■ Action item
Transcribe exactly everything in the data below from the line containing "(** An update" down to the line containing "rows t w !! k = Some old", both lines included and nothing further.

Supplied material below:

(* ===== verification/Tables.v ===== *)
(** Tables of objects on API servers.

A [Table] is one kind of object in a state [W] that counts its calls; the operations are
those of the clients of the controllers: a call may fail with a conflict or another error,
without effect, when [faults] says so. The rules say what holds after an operation, in terms
of the rows of the table and of the rest of the state. *)
From S2P Require Import Prelude PodProg Calls.

#[global] Arguments next_call {W _} _ : simpl never.

(** A table: its rows, their replacement, and the rest of the state without the count. *)
Record Table (W K : Type) `{Countable K} (V : Type) := mkTable { rows : W -> gmap K V; set_rows : gmap K V -> W -> W; rest_of : W -> W }.
Arguments rows {W K _ _ V} _ _ : simpl never.
Arguments set_rows {W K _ _ V} _ _ _ : simpl never.
Arguments rest_of {W K _ _ V} _ _ : simpl never.

(** What the controllers rely on of a table. *)
Class TableLaws {W K : Type} `{Server W} `{Countable K} {V} (t : Table W K V) : Prop := {
  rows_set : forall m w, rows t (set_rows t m w) = m;
  rest_set : forall m w, rest_of t (set_rows t m w) = rest_of t w;
  rows_tick : forall w, rows t (next_call w) = rows t w;
  rest_tick : forall w, rest_of t (next_call w) = rest_of t w }.

Inductive fault := Conflicts (err : string) | Fails (err : string).
Definition fault_err (f : fault) : apierr := match f with Conflicts err => IsConflict err | Fails err => OtherError err end.

Section operations.
  Context {W K : Type} `{Server W} `{Countable K} (faults : nat -> option fault).
  Abbreviation MM := (Calls.M W apierr).

Definition oracle (n : nat) : option apierr := fault_err <$> faults n.

Section table.
  Context {V : Type} (t : Table W K V).

Definition Get (k : K) : MM V := Calls.call oracle (fun w =>
  match rows t w !! k with Some v => (w, Good v) | None => (w, Bad (IsNotFound "not found")) end).

Definition Create (k : K) (v : V) : MM unit := Calls.call oracle (fun w =>
  match rows t w !! k with
  | Some _ => (w, Bad (IsAlreadyExists "already exists"))
  | None => (set_rows t (<[k := v]> (rows t w)) w, Good tt)
  end).

Definition Update (k : K) (v : V) : MM unit := Calls.call oracle (fun w =>
  match rows t w !! k with
  | Some _ => (set_rows t (<[k := v]> (rows t w)) w, Good tt)
  | None => (w, Bad (IsNotFound "not found"))
  end).

Definition Delete (k : K) : MM unit := Calls.call oracle (fun w =>
  match rows t w !! k with
  | Some _ => (set_rows t (delete k (rows t w)) w, Good tt)
  | None => (w, Bad (IsNotFound "not found"))
  end).

(** [retry.RetryOnConflict] around an update: the object is changed and written; when that
fails it is read again, and a conflict starts over with what was read. An object that is
gone ends it well. *)
Fixpoint update_retry (n : nat) (modify : V -> V) (k : K) (obj : V) : MM unit :=
  match n with
  | 0 => mok tt
  | S n' =>
      let obj := modify obj in
      let again updateErr obj :=
        match updateErr with
        | IsConflict _ => if n' =? 0 then merr updateErr else update_retry n' modify k obj
        | _ => merr updateErr
        end in
      mtry (Update k obj) (fun _ => mok tt) (fun updateErr =>
        match updateErr with
        | IsNotFound _ => mok tt
        | _ => mtry (Get k) (again updateErr) (fun getErr =>
            match getErr with IsNotFound _ => mok tt | _ => again updateErr obj end)
        end)
  end.

End table.

(** An error that means the work is done already. *)
Definition unless_exists (m : MM unit) : MM unit :=
  mtry m mok (fun err => match err with IsAlreadyExists _ => mok tt | _ => merr err end).
Definition unless_gone (m : MM unit) : MM unit :=
  mtry m mok (fun err => match err with IsNotFound _ => mok tt | _ => merr err end).

End operations.

(** [flags.DefaultUpdateRetryBackoff]: the number of attempts. *)
Definition DefaultUpdateRetryBackoff (steps : Z) : nat := if (steps <=? 0)%Z then 5 else Z.to_nat steps.

Lemma backoff_positive steps : 0 < DefaultUpdateRetryBackoff steps.
Proof. unfold DefaultUpdateRetryBackoff. destruct (Z.leb_spec steps 0); lia. Qed.

(** * Rules for the calls *)

Section facts.
  Context {W K : Type} `{Server W} `{Countable K} (faults : nat -> option fault).
  Abbreviation MM := (Calls.M W apierr).

(** A call failed; a call failed with a conflict. *)
Definition faulty : Prop := exists n f, faults n = Some f.
Definition conflicted : Prop := exists n err, faults n = Some (Conflicts err).

Lemma call_faulty : call_failed (oracle faults) -> faulty.
Proof. intros (n & err & Hn). unfold oracle in Hn. destruct (faults n) as [f|] eqn:Ef; [|done]. by exists n, f. Qed.

(** One call: it fails with a fault and no effect, or takes effect. *)
Lemma call_cases {A} (f : W -> W * answer apierr A) w :
  (exists ft, faults (calls_made w) = Some ft /\ Calls.call (oracle faults) f w = (next_call w, Bad (fault_err ft))) \/
  Calls.call (oracle faults) f w = f (next_call w).
Proof.
  unfold Calls.call, oracle. 
  destruct (faults (calls_made w)) as [ft|]; simpl; [left; by exists ft|by right].
Qed.

Section table.
  Context {V : Type} (t : Table W K V) `{!TableLaws t}.

(** The ways one operation can go: a fault, an object that is missing or there already, or success. *)
Lemma Get_cases k w : (exists ft, faults (calls_made w) = Some ft /\ Get faults t k w = (next_call w, Bad (fault_err ft))) \/
  Get faults t k w = (next_call w, match rows t w !! k with Some v => Good v | None => Bad (IsNotFound "not found") end).
Proof.
  destruct (call_cases (fun w => match rows t w !! k with Some v => (w, Good v) | None => (w, Bad (IsNotFound "not found")) end) w) as [?|E]; [by left|right].
  unfold Get. rewrite E, rows_tick. by destruct (rows t w !! k).
Qed.

Lemma Create_cases k v w : (exists ft, faults (calls_made w) = Some ft /\ Create faults t k v w = (next_call w, Bad (fault_err ft))) \/
  is_Some (rows t w !! k) /\ Create faults t k v w = (next_call w, Bad (IsAlreadyExists "already exists")) \/
  rows t w !! k = None /\ Create faults t k v w = (set_rows t (<[k := v]> (rows t w)) (next_call w), Good tt).
Proof.
  destruct (call_cases (fun w => match rows t w !! k with Some _ => (w, Bad (IsAlreadyExists "already exists"))
    | None => (set_rows t (<[k := v]> (rows t w)) w, Good tt) end) w) as [?|E]; [by left|right].
  unfold Create. rewrite E, rows_tick. destruct (rows t w !! k); [left; split; [by eexists|done]|by right].
Qed.

Lemma Update_cases k v w : (exists ft, faults (calls_made w) = Some ft /\ Update faults t k v w = (next_call w, Bad (fault_err ft))) \/
  rows t w !! k = None /\ Update faults t k v w = (next_call w, Bad (IsNotFound "not found")) \/
  is_Some (rows t w !! k) /\ Update faults t k v w = (set_rows t (<[k := v]> (rows t w)) (next_call w), Good tt).
Proof.
  destruct (call_cases (fun w => match rows t w !! k with Some _ => (set_rows t (<[k := v]> (rows t w)) w, Good tt)
    | None => (w, Bad (IsNotFound "not found")) end) w) as [?|E]; [by left|right].
  unfold Update. rewrite E, rows_tick. destruct (rows t w !! k); [right; split; [by eexists|done]|by left].
Qed.

Lemma Delete_cases k w : (exists ft, faults (calls_made w) = Some ft /\ Delete faults t k w = (next_call w, Bad (fault_err ft))) \/
  rows t w !! k = None /\ Delete faults t k w = (next_call w, Bad (IsNotFound "not found")) \/
  is_Some (rows t w !! k) /\ Delete faults t k w = (set_rows t (delete k (rows t w)) (next_call w), Good tt).
Proof.
  destruct (call_cases (fun w => match rows t w !! k with Some _ => (set_rows t (delete k (rows t w)) w, Good tt)
    | None => (w, Bad (IsNotFound "not found")) end) w) as [?|E]; [by left|right].
  unfold Delete. rewrite E, rows_tick. destruct (rows t w !! k); [right; split; [by eexists|done]|by left].
Qed.

(** A step that only touches the table. *)
Definition writes (w w' : W) (m : gmap K V) : Prop := rows t w' = m /\ rest_of t w' = rest_of t w.

Lemma writes_same w : writes w w (rows t w). Proof. done. Qed.
Lemma writes_tick w : writes w (next_call w) (rows t w).
Proof. split; [apply rows_tick|apply rest_tick]. Qed.
Lemma writes_set w m : writes w (set_rows t m (next_call w)) m.
Proof. split; [apply rows_set|]. rewrite rest_set. apply rest_tick. Qed.
Lemma writes_trans w w1 w2 m1 m2 : writes w w1 m1 -> writes w1 w2 m2 -> writes w w2 m2.
Proof. intros [H1 H2] [H3 H4]. split; [done|congruence]. Qed.

Lemma runs_Get k w (X : W -> Prop) Q : (faulty -> X (next_call w)) -> (rows t w !! k = None -> X (next_call w)) ->
  (forall v, rows t w !! k = Some v -> Q v (next_call w)) -> runs (Get faults t k) w X Q.
Proof.
  intros HX Hn HQ. apply runs_call; [intros ?; by apply HX, call_faulty|]. unfold runs.
  rewrite rows_tick. destruct (rows t w !! k); auto.
Qed.

Lemma runs_Create k v w (X : W -> Prop) Q : (faulty -> X (next_call w)) -> (is_Some (rows t w !! k) -> X (next_call w)) ->
  (forall w', rows t w !! k = None -> writes w w' (<[k := v]> (rows t w)) -> Q tt w') -> runs (Create faults t k v) w X Q.
Proof.
  intros HX Hn HQ. apply runs_call; [intros ?; by apply HX, call_faulty|]. unfold runs.
  rewrite rows_tick. destruct (rows t w !! k) eqn:E; [apply Hn; eauto|]. apply HQ; [done|apply writes_set].
Qed.

Lemma runs_Update k v w (X : W -> Prop) Q : (faulty -> X (next_call w)) -> (rows t w !! k = None -> X (next_call w)) ->
  (forall w', writes w w' (<[k := v]> (rows t w)) -> Q tt w') -> runs (Update faults t k v) w X Q.
Proof.
  intros HX Hn HQ. apply runs_call; [intros ?; by apply HX, call_faulty|]. unfold runs.
  rewrite rows_tick. destruct (rows t w !! k) eqn:E; [|by apply Hn]. apply HQ, writes_set.
Qed.

Lemma runs_Delete k w (X : W -> Prop) Q : (faulty -> X (next_call w)) -> (rows t w !! k = None -> X (next_call w)) ->
  (forall w', writes w w' (delete k (rows t w)) -> Q tt w') -> runs (Delete faults t k) w X Q.
Proof.
  intros HX Hn HQ. apply runs_call; [intros ?; by apply HX, call_faulty|]. unfold runs.
  rewrite rows_tick. destruct (rows t w !! k) eqn:E; [|by apply Hn]. apply HQ, writes_set.
Qed.

Lemma runs_create_once k v w (X : W -> Prop) Q : (faulty -> X (next_call w)) ->
  (forall w', writes w w' (<[k := default v (rows t w !! k)]> (rows t w)) -> Q tt w') -> runs (unless_exists (Create faults t k v)) w X Q.
Proof.
  intros HX HQ. unfold unless_exists, mtry, runs. unfold Create.
  destruct (call_cases (fun w => match rows t w !! k with Some _ => (w, Bad (IsAlreadyExists "already exists"))
    | None => (set_rows t (<[k := v]> (rows t w)) w, Good tt) end) w) as [(ft & Hft & ->)| ->].
  - assert (HX' : X (next_call w)) by (apply HX; by exists (calls_made w), ft). by destruct ft.
  - rewrite rows_tick. destruct (rows t w !! k) as [v'|] eqn:E; simpl; apply HQ; simpl.
    + rewrite insert_id by done. apply writes_tick.
    + apply writes_set.
Qed.

Lemma runs_delete_once k w (X : W -> Prop) Q : (faulty -> X (next_call w)) ->
  (forall w', writes w w' (delete k (rows t w)) -> Q tt w') -> runs (unless_gone (Delete faults t k)) w X Q.
Proof.
  intros HX HQ. unfold unless_gone, mtry, runs. unfold Delete.
  destruct (call_cases (fun w => match rows t w !! k with Some _ => (set_rows t (delete k (rows t w)) w, Good tt)
    | None => (w, Bad (IsNotFound "not found")) end) w) as [(ft & Hft & ->)| ->].
  - assert (HX' : X (next_call w)) by (apply HX; by exists (calls_made w), ft). by destruct ft.
  - rewrite rows_tick. destruct (rows t w !! k) as [v'|] eqn:E; simpl; apply HQ.
    + apply writes_set.
    + rewrite delete_id by done. apply writes_tick.
Qed.

(** A read whose failure ends the work, and that goes on when the object is gone. *)
Lemma runs_read {A} k (f : V -> MM A) (gone : MM A) w (X : W -> Prop) Q : (faulty -> X (next_call w)) ->
  (forall v, rows t w !! k = Some v -> runs (f v) (next_call w) X Q) -> (rows t w !! k = None -> runs gone (next_call w) X Q) ->
  runs (mtry (Get faults t k) f (fun err => match err with IsNotFound _ => gone | _ => merr err end)) w X Q.
Proof.
  intros HX Hv Hn. unfold mtry, runs, Get.
  destruct (call_cases (fun w => match rows t w !! k with Some v => (w, Good v) | None => (w, Bad (IsNotFound "not found")) end) w)
    as [(ft & Hft & ->)| ->].
  - assert (HX' : X (next_call w)) by (apply HX; by exists (calls_made w), ft). by destruct ft.
  - rewrite rows_tick. destruct (rows t w !! k); [by apply Hv|by apply Hn].
Qed.

(** An update with retries of an object that is there writes the changed object; after a
conflict it may be the change of what was stored instead. One that fails writes nothing. *)
Lemma update_retry_spec modify k old : (forall v, modify (modify v) = modify v) -> forall n obj w (X : W -> Prop), 0 < n ->
  rows t w !! k = Some old -> (faulty -> forall w', writes w w' (rows t w) -> X w') ->
  runs (update_retry faults t n modify k obj) w X (fun _ w' =>
    writes w w' (<[k := modify obj]> (rows t w)) \/ conflicted /\ writes w w' (<[k := modify old]> (rows t w))).
Proof.
  intros Hid. induction n as [|n IH]; intros obj w X Hn Hk HX; [lia|]. simpl. unfold runs, mtry. unfold Update, Get.
  destruct (call_cases (fun w => match rows t w !! k with Some _ => (set_rows t (<[k := modify obj]> (rows t w)) w, Good tt)
    | None => (w, Bad (IsNotFound "not found")) end) w) as [(ft & Hft & ->)| ->].
  2:{ rewrite rows_tick, Hk. simpl. left. apply writes_set. }
  assert (Hk1 : rows t (next_call (next_call w)) !! k = Some old) by (by rewrite !rows_tick).
  assert (Hw : writes w (next_call (next_call w)) (rows t w)).
  { eapply writes_trans; [apply writes_tick|]. rewrite <- (rows_tick w). apply writes_tick. }
  assert (Hf : faulty) by (by exists (calls_made w), ft).
  assert (HX1 : X (next_call (next_call w))) by (by apply HX).
  assert (HX2 : faulty -> forall w', writes (next_call (next_call w)) w' (rows t (next_call (next_call w))) -> X w').
  { intros _ w' Hw'. apply HX; [done|]. rewrite !rows_tick in Hw'. exact (writes_trans _ _ _ _ _ Hw Hw'). }
  destruct ft as [e|e]; simpl.
  2:{ destruct (call_cases (fun w => match rows t w !! k with Some v => (w, Good v) | None => (w, Bad (IsNotFound "not found")) end) (next_call w))
        as [([?|?] & _ & ->)| ->]; simpl; [done..|]. by rewrite Hk1. }
  assert (Hc : conflicted) by (by exists (calls_made w), e).
  destruct (call_cases (fun w => match rows t w !! k with Some v => (w, Good v) | None => (w, Bad (IsNotFound "not found")) end) (next_call w))
    as [([?|?] & _ & ->)| ->]; simpl; [| |rewrite Hk1]; (destruct (Nat.eqb_spec n 0); [done|]).
  1,2: eapply (runs_mono _ _ X X); [apply (IH (modify obj) _ X); [lia|done|done]|done|]; intros u w' Hr;
    rewrite Hid, !rows_tick in Hr; destruct Hr as [Hr|[_ Hr]]; [left|right; split; [done|]]; exact (writes_trans _ _ _ _ _ Hw Hr).
  eapply (runs_mono _ _ X X); [apply (IH old _ X); [lia|done|done]|done|]; intros u w' Hr; rewrite !rows_tick in Hr.
  right. split; [done|]. destruct Hr as [Hr|[_ Hr]]; exact (writes_trans _ _ _ _ _ Hw Hr).
Qed.

End table.
End facts.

End of Supplied material.

■ Solution to the exercise
(** An update with retries of an object that is there writes the changed object; after a
conflict it may be the change of what was stored instead. One that fails writes nothing. *)
Lemma update_retry_spec modify k old : (forall v, modify (modify v) = modify v) -> forall n obj w (X : W -> Prop), 0 < n ->
  rows t w !! k = Some old -> (faulty -> forall w', writes w w' (rows t w) -> X w') ->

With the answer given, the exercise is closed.